Biden toured Floyd Valley Healthcare in LeMars, Iowa, in July 2019. (Photo by Tim Hynds, Sioux City Journal) |
Democrats have forgotten rural Americans, and that’s part of the reason they voted against them last month. President-elect Joe Biden told New York Times columnist Thomas Friedman.
The topic came up as Biden discussed industrial policy and trade, sensitive subjects in many rural areas.
“I want to make sure we’re going to fight like hell by investing in America first,” Biden said, mentioning energy, biotech, advanced materials and artificial intelligence as areas needing big government investment in research.

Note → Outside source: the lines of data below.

(** C2: The host is touched only when every gate of the policy is open: active
    response enabled and not switched off, enforce mode, an event that is not
    learning-only and reaches the confidence and severity thresholds, an action
    the operator allowed, an unprotected target, and root when required.  The
    event then says whether the action was applied or denied. *)
Theorem act_only_through_gates sys eng e rule obs td ta :
  let '(_, e', effs) := handle sys eng e rule obs td ta in
  effs = [] ∨
  gates sys eng e rule ∧
  ∃ rc, ev_Response e' = Some rc ∧ (rc_Result rc = ResultApplied ∨ rc_Result rc = ResultDenied).
Proof.
  destruct (handle sys eng e rule obs td ta) as [[eng' e'] effs] eqn:Hh.
  destruct (decide (effs = [])) as [|Hne]; [by left|right].
  - destruct (handle_effects _ _ _ _ _ _ _ _ _ _ Hh Hne) as (Hg & Hr & _). done.
Qed.

(** * What is killed *)

(** The target of a pid reads back as that pid. *)
Lemma parsePIDTarget_target pid : 0 < pid ≤ int64_max → parsePIDTarget (pid_target pid) = Ok pid.
Proof.
  intros Hp. unfold parsePIDTarget, pid_target.
  assert (Htrim : trim_space ("pid:" +:+ itoa pid) = "pid:" +:+ itoa pid).
  { apply trim_none. rewrite sforall_app. apply andb_true_iff. split; [done|].
    eapply sforall_impl; [|by apply itoa_digits; lia]. intros c Hc. by rewrite digit_not_space. }
  rewrite Htrim. unfold trim_prefix. rewrite has_prefix_app, sdrop_app.
  rewrite trim_space_itoa, atoi_itoa by lia. cbn. by rewrite (proj2 (Z.leb_gt pid 0)) by lia.
Qed.

Lemma perform_kill sys eng plan e effs r pid :
  perform sys eng plan e = Some (effs, r) → EKill pid ∈ effs →
  pl_Action plan = ActionKillProcess ∧ 1 < pid ∧ parsePIDTarget (pl_Target plan) = Ok pid.
Proof.
  assert (Hipt : ∀ cmds k, EKill k ∈ (run_until_error sys cmds).1 → False).
  { intros cmds k. induction cmds as [|c cmds IH]; cbn; [by intros ?%elem_of_nil|].
    destruct (sy_iptables sys c).
    - destruct (run_until_error sys cmds) as [l r']. cbn in *. rewrite elem_of_cons. by intros [|]; auto.
    - cbn. rewrite elem_of_cons. intros [|H]; [done|by apply elem_of_nil in H]. }
  unfold perform. destruct (String.eqb_spec (pl_Action plan) ActionQuarantineFile).
  { unfold quarantineFile. intros [= He]. destruct (_ || _); injection He as <- <-.
    - by intros ?%elem_of_nil.
    - rewrite elem_of_cons. intros [|H]; [done|by apply elem_of_nil in H]. }
  destruct (String.eqb_spec (pl_Action plan) ActionKillProcess) as [Hk|].
  { unfold killProcess. intros [= He]. destruct (parsePIDTarget (pl_Target plan)) as [k|] eqn:Epid.
    - destruct (Z.leb_spec k 1); injection He as <- <-; [by intros ?%elem_of_nil|].
      rewrite elem_of_cons. intros [[= <-]|H']; [done|by apply elem_of_nil in H'].
    - injection He as <- <-. by intros ?%elem_of_nil. }
  destruct (_ =s? _); [|done]. intros [= He] Hin. exfalso. revert He Hin. unfold isolateHost.
  pose proof (Hipt loopback_rules pid) as H1. pose proof (Hipt drop_rules pid) as H2.
  destruct (run_until_error sys loopback_rules) as [l [u|m]].
  - destruct (run_until_error sys drop_rules) as [d rd]. intros He. apply (f_equal fst) in He. cbn [fst] in He.
    rewrite <-He. rewrite !elem_of_app. intros [H|[H|H]]; [auto| |auto].
    apply list_elem_of_In, in_map_iff in H as (? & ? & _). done.
  - intros [= <- <-]. auto.
Qed.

“I’m not going to enter any new trade agreement with anybody until we have made major investments here at home and in our workers,” and in education, he told Friedman.
The columnist paraphrased Biden: “And this time, he insisted, rural America will not be left behind. There is no way Democrats can go another four years and lose almost every rural county in America. For their sake and the country’s, Democrats have to figure out what is going on there and speak to rural voters more effectively.”
And then he quoted the president-elect directly: “You know, it really does go to the issue of dignity, how you treat people. I think they just feel forgotten. I think we forgot them.”
“I respect them,” Biden added, and indicated that he plans to prove it by going after the novel coronavirus and effectively distributing vaccines in “red and blue areas alike.”
Noting that he visited 15 rural hospitals and the trouble they have staying open, Biden said the federal government can “end the rural health care crisis right now by building on Obamacare, assuming it survives at all, with a public option [and] automatically enroll people eligible for Medicaid. There’s strong support for that — and particularly [from] people in rural states, like Texas and North Carolina, that reject expansion. We can boost funding. . . . The biggest problem is there’s not enough reimbursement for them to be able to keep open.”
He told Friedman that many rural hospitals and clinics that could benefit from telemedicine lack broadband connectivity. “We should be spending $20 billion to put broadband across the board,” he said. “We have got to rebuild the middle class,” but “especially in rural America.”